▸ Work item
Reproduce exactly the lines from the one containing "[DrainTransferCaches] that begin, run" through the last line of the data, both ends included.
==============================
(* ===== verification/CentralCallsFetch.v ===== *)
(** * Taking objects while calls are in flight

    [FetchBatch] and [DrainTransferCaches], one critical section at a time, are
    safe with anything in between that leaves alone what the call has in its
    hands: the objects taken so far, and the run of a span being carved. *)
From S2P Require Import Prelude Config SizeClass FreeList Common Span SpanList Backing PageMap PageCache PageCacheInv.
From S2P Require Import PageCacheAlloc PageCacheMerge PageCacheRelease CentralCache CentralInv CentralSteps CentralRelease CentralFetch CentralDrain.
From S2P Require Import Sections CentralCalls CentralShares CentralCallsRelease.
Open Scope Z_scope.

(** Whether the page cache can be out of runs for a span of the class. *)
Definition dried_up {W} `{Backing W} `{Build} `{StaticLayout} (idx : Z) : Prop :=
  exists (p p' : PageCache W), AllocSpan p (GetMovePageNum (Size idx)) = Ok (0, p').

Section Fetch.
Context {W : Type} `{BackingLaws W} `{StaticLayout} `{CentralLayout}.
Implicit Types (s : CentralCache W) (G : ghost) (V : runs) (Hd : held) (o R T : share).
Context (idx : Z) (Hidx : is_class idx).

Lemma hand_perm l l' V : l ≡ₚ l' -> hand idx l V = hand idx l' V.
Proof. intros Hl. unfold hand. f_equal. apply list_to_set_perm_L. by rewrite Hl. Qed.

(** *** A span from the page cache *)

(** The run is in hand. *)
Lemma AllocSpan_hand l num R s0 s : 0 <= num < W64 -> at_rest R (hand idx l ∅) s0 s ->
  exists a p', AllocSpan (cc_pages s) num = Ok (a, p') /\
    own_quiet (hand idx l ∅) s (with_pages s p') /\
    (a = 0 /\ at_rest R (hand idx l ∅) s0 (with_pages s p') \/
     a <> 0 /\ exists start d, at_rest R (hand idx l {[a := (start, num)]}) s0 (with_pages s p') /\
       pc_spans p' !! a = Some d /\ start_page_idx d = start /\ page_num d = num /\ aligned_obj_size d = 0).
Proof.
  intros Hnum [G Hh]%at_rest_hand.
  destruct (AllocSpan_step s G _ _ num (ih_inv _ _ _ _ _ _ _ Hh) Hnum)
    as (a & p' & G1 & -> & Hsame & Hun & Hor).
  destruct (hand_in_inv _ _ _ _ _ _ _ _ ∅ Hh (map_empty_subseteq _) Hun) as [HuR Huo].
  assert (Ht : tidy G1) by (apply (tidy_same G); [done | apply Hh]).
  assert (HuR0 : undisturbed (held_of (sh_objs R)) (sh_runs R) s0 (with_pages s p')) by (eapply undisturbed_trans; [apply Hh | done]).
  exists a, p'. split; [done |]. split; [done |]. destruct Hor as [[-> Hi1] | (start & d & [Ha0 Hi1 HaV Hd Hcl Hst Hn _])].
  - left. split; [done |]. apply at_rest_hand. exists G1. constructor; [exact Hi1 | done | apply Hh | apply Hh | done].
  - right. split; [done |]. exists start, d. split; [| by destruct Hcl]. apply at_rest_hand. exists G1. rewrite map_union_empty in *.
    constructor; [| done | apply Hh | | done].
    + rewrite <- insert_union_singleton_r; [done | by apply not_elem_of_dom].
    + apply map_disjoint_singleton_r_2. by apply not_elem_of_dom.
Qed.

(** A carved run that is still in hand. *)
Record carved (a start : Z) s (d : Span) (free : gset Z) : Prop := {
  cv_desc : cc_spans s !! a = Some d;
  cv_rep : span_rep (cc_mem s) d free;
  cv_all : forall k, 0 <= k < capacity d -> k ∈ free;
  cv_open : free <> ∅;
  cv_class : size_class_idx d = idx;
  cv_start : start_page_idx d = start;
  cv_num : page_num d = GetMovePageNum (Size idx);
}.

Lemma carved_quiet a start s s' d free l : own_quiet (hand idx l {[a := (start, GetMovePageNum (Size idx))]}) s s' ->
  carved a start s d free -> carved a start s' d free.
Proof.
  intros Hq []. constructor; try done.
  - rewrite (quiet_run _ _ _ _ _ a Hq); [done |]. rewrite dom_singleton_L. set_solver.
  - eapply span_rep_mem; [| exact cv_rep0]. intros w Hw. apply Hq. right. exists a, start, (GetMovePageNum (Size idx)).
    split; [apply lookup_singleton_eq |]. rewrite <- cv_start0, <- cv_num0. apply bitmap_word_page; [apply cv_rep0 | done].
Qed.

Lemma at_rest_run R l a e s0 s : at_rest R (hand idx l {[a := e]}) s0 s ->
  exists G, in_hand R idx l {[a := e]} s0 s G /\ (sh_runs R ∪ {[a := e]}) !! a = Some e /\
    delete a (sh_runs R ∪ {[a := e]}) = sh_runs R.
Proof.
  intros [G Hh]%at_rest_hand. exists G. split; [done |]. pose proof (ih_runs _ _ _ _ _ _ _ Hh) as Hd.
  apply map_disjoint_singleton_r in Hd. split.
  - rewrite lookup_union_r by done. apply lookup_singleton_eq.
  - by rewrite delete_union, delete_singleton_eq, map_union_empty, delete_id.
Qed.

(** Carving writes the run in hand only. *)
Lemma Init_hand l a start R s0 s : at_rest R (hand idx l {[a := (start, GetMovePageNum (Size idx))]}) s0 s ->
  exists d d1 m1 free, cc_spans s !! a = Some d /\ Init (cc_mem s) d (Size idx) = Ok (d1, m1) /\ a <> 0 /\
    let s' := put_span s a d1 m1 in
    at_rest R (hand idx l {[a := (start, GetMovePageNum (Size idx))]}) s0 s' /\ carved a start s' d1 free /\
    own_quiet (hand idx l ∅) s s'.
Proof.
  intros (G & Hh & Ha & Hdel)%at_rest_run. pose proof (ih_inv _ _ _ _ _ _ _ Hh) as Hi.
  assert (HDa : g_D G !! a = Some (start, GetMovePageNum (Size idx))) by (eapply lookup_weaken; [exact Ha | apply Hi]).
  destruct (co_desc _ _ _ _ _ _ _ (pi_core _ _ _ _ _ _ _ (ci_pages _ _ _ _ Hi)) _ _ _ HDa) as (d & Hd & _).
  destruct (init_span_ok s G _ _ idx a d start Hi Hidx Ha Hd) as (d1 & m1 & free & Hinit & Hr & Hall & Hne & Ec & Es & En & Hi2 & Hun).
  exists d, d1, m1, free. split; [done |]. split; [done |].
  split; [apply (co_geom _ _ _ _ _ _ _ (pi_core _ _ _ _ _ _ _ (ci_pages _ _ _ _ Hi)) _ _ _ HDa) |]. cbv zeta.
  rewrite Hdel in Hun. assert (Hun' : undisturbed (give (held_of (sh_objs R)) idx (list_to_set l)) (sh_runs R ∪ ∅) s
    (put_span s a d1 m1)) by (by rewrite map_union_empty).
  destruct (hand_in_inv _ _ _ _ _ _ _ _ ∅ Hh (map_empty_subseteq _) Hun') as [HuR Huo]. split; [| split; [| done]].
  - apply at_rest_hand. eexists. constructor; [exact Hi2 | | apply Hh | apply Hh | eapply undisturbed_trans; [apply Hh | done]].
    apply tidy_fresh; [| apply Hh]. intros j Hj Hc. eapply (ci_out _ _ _ _ Hi j a Hj Hc), elem_of_dom. by eexists.
  - constructor; try done. apply lookup_insert_eq.
Qed.

(** The span [b] at the head of the bucket has a free slot: a round of carving may
    begin.  A span that was just carved holds no object yet, so the list is tidy
    but for its head. *)
Record open_hand (l : list Z) (b : Z) R s0 s G (rest : list Z) : Prop := {
  oh_inv : cc_inv (H1 := reserve_laws (sh_pages R)) s G (give (held_of (sh_objs R)) idx (list_to_set l)) (sh_runs R);
  oh_tidy : tidy_but idx G b rest;
  oh_list : g_B G idx = b :: rest;
  oh_free : g_free G b <> ∅;
  oh_new : forall x, x ∈ l -> x ∉ held_of (sh_objs R) idx;
  oh_und : own_quiet R s0 s;
}.
Definition open_at (l : list Z) (b : Z) R s0 s : Prop := exists G rest, open_hand l b R s0 s G rest.

Lemma open_begin l b R s0 s : open_at l b R s0 s -> sl_begin (cc_spans s) (bucket_head idx) = Ok b.
Proof.
  intros (G & rest & [Hi _ HB _ _ _]). rewrite (sl_begin_dll _ _ _ (ci_list _ _ _ _ Hi idx Hidx)). by rewrite HB.
Qed.

Lemma at_rest_open l b d R s0 s : at_rest R (hand idx l ∅) s0 s -> sl_begin (cc_spans s) (bucket_head idx) = Ok b ->
  b <> bucket_head idx -> cc_spans s !! b = Some d -> IsFull d = false -> open_at l b R s0 s.
Proof.
  intros [G Hh]%at_rest_hand Hb Hbh Hd Hfull. pose proof (ih_inv _ _ _ _ _ _ _ Hh) as Hi. rewrite map_union_empty in Hi.
  rewrite (sl_begin_dll _ _ _ (ci_list _ _ _ _ Hi idx Hidx)) in Hb. injection Hb as Hb.
  destruct (g_B G idx) as [| b' rest] eqn:HB; cbn in Hb; [by subst |]. subst b'.
  destruct (ci_span _ _ _ _ Hi idx b Hidx) as (d' & Hd' & Hrep & _); [rewrite HB; left |].
  rewrite Hd in Hd'. injection Hd' as <-. rewrite (IsFull_rep _ _ _ Hrep) in Hfull. apply bool_decide_eq_false in Hfull.
  exists G, rest. constructor; try done; [apply (tidy_but_head idx Hidx); [apply Hh | done] | apply Hh | apply Hh].
Qed.

(** The carved span at the front of its bucket. *)
Lemma push_front_hand l a start R s0 s d free : a <> 0 ->
  at_rest R (hand idx l {[a := (start, GetMovePageNum (Size idx))]}) s0 s -> carved a start s d free ->
  exists st', push_front (cc_spans s) (bucket_head idx) a = Ok st' /\ open_at l a R s0 (with_descs s st') /\
    own_quiet (hand idx l ∅) s (with_descs s st').
Proof.
  intros Ha0 (G & Hh & Ha & Hdel)%at_rest_run []. pose proof (ih_inv _ _ _ _ _ _ _ Hh) as Hi.
  destruct (fresh_write_ok s G _ _ a start _ d d [] (cc_mem s) free (capacity d) Hi Ha cv_desc0) as [Hi1 _]; try done.
  { intros w Hw. by apply elem_of_nil in Hw. }
  rewrite put_span_id in Hi1 by done. set (G1 := set_cap (set_free G a free) a (capacity d)) in *.
  assert (Hfa : g_free G1 a = free /\ g_cap G1 a = capacity d) by (split; apply upd_fun_eq). destruct Hfa as [Hfa Hca].
  destruct (install_ok s G1 _ _ idx a d start _ Hi1 Hidx Ha cv_desc0 Ha0) as (st' & Hpf & Hi2 & Hun); try done.
  { by rewrite Hfa. }
  { intros k Hk. rewrite Hfa. by apply cv_all0. }
  rewrite Hdel in Hi2, Hun. exists st'. split; [done |].
  assert (Hun' : undisturbed (give (held_of (sh_objs R)) idx (list_to_set l)) (sh_runs R ∪ ∅) s (with_descs s st')) by (by rewrite map_union_empty).
  destruct (hand_in_inv _ _ _ _ _ _ _ _ ∅ Hh (map_empty_subseteq _) Hun') as [HuR Huo]. split; [| done].
  exists (set_B G1 idx (a :: g_B G1 idx)), (g_B G idx). constructor; cbn [set_B g_B g_free]; try done.
  - apply (tidy_but_new idx Hidx G); [apply Hh | | done |].
    + intros j Hj Hc. eapply (ci_out _ _ _ _ Hi j a Hj Hc), elem_of_dom. by eexists.
    + intros c Hc. cbn. by rewrite !upd_fun_ne.
  - by rewrite upd_fun_eq.
  - by rewrite Hfa.
  - apply Hh.
  - eapply undisturbed_trans; [apply Hh | done].
Qed.
(* ===== verification/CentralFlights.v ===== *)
(** * Any number of calls in flight

    The central cache with its clients: calls of [FetchBatch], [ReleaseBatch] and
    [DrainTransferCaches] that begin, run one critical section at a time in any
    order, and return, while the clients write to what they hold.  No section ever
    fails, no object is ever given to two clients, and every call can end. *)
From S2P Require Import Prelude Config SizeClass FreeList Common Span SpanList Backing PageMap PageCache PageCacheInv.
From S2P Require Import PageCacheAlloc PageCacheMerge PageCacheRelease CentralCache CentralInv CentralSteps CentralRelease CentralFetch.
From S2P Require Import CentralInit CentralSpec Sections CentralCalls CentralShares CentralCallsRelease CentralCallsFetch.
Open Scope Z_scope.

(** ** The calls *)

(** The three operations of the central cache, and the two of the page cache that
    requests for whole pages go to (ammalloc.cpp). *)
Inductive call :=
| Fetch (idx preferred_count : Z)
| Release (batch : ObjectBatch) (mode : CentralReleaseMode)
| Drain (max_bytes : Z)
| AllocRun (page_num : Z)
| FreeRun (span : Z).
Inductive answer := Fetched (batch : ObjectBatch) | Released | Drained (bytes : Z) | GotRun (span : Z) | FreedRun.

Section Flights.
Context {W : Type} `{BackingLaws W} `{StaticLayout} `{CentralLayout}.
Implicit Types (s : CentralCache W) (o R T : share).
==============================
▸ Answer section
    [DrainTransferCaches] that begin, run one critical section at a time in any
    order, and return, while the clients write to what they hold.  No section ever
    fails, no object is ever given to two clients, and every call can end. *)
From S2P Require Import Prelude Config SizeClass FreeList Common Span SpanList Backing PageMap PageCache PageCacheInv.
From S2P Require Import PageCacheAlloc PageCacheMerge PageCacheRelease CentralCache CentralInv CentralSteps CentralRelease CentralFetch.
From S2P Require Import CentralInit CentralSpec Sections CentralCalls CentralShares CentralCallsRelease CentralCallsFetch.
Open Scope Z_scope.

(** ** The calls *)

(** The three operations of the central cache, and the two of the page cache that
    requests for whole pages go to (ammalloc.cpp). *)
Inductive call :=
| Fetch (idx preferred_count : Z)
| Release (batch : ObjectBatch) (mode : CentralReleaseMode)
| Drain (max_bytes : Z)
| AllocRun (page_num : Z)
| FreeRun (span : Z).
Inductive answer := Fetched (batch : ObjectBatch) | Released | Drained (bytes : Z) | GotRun (span : Z) | FreedRun.

Section Flights.
Context {W : Type} `{BackingLaws W} `{StaticLayout} `{CentralLayout}.
Implicit Types (s : CentralCache W) (o R T : share).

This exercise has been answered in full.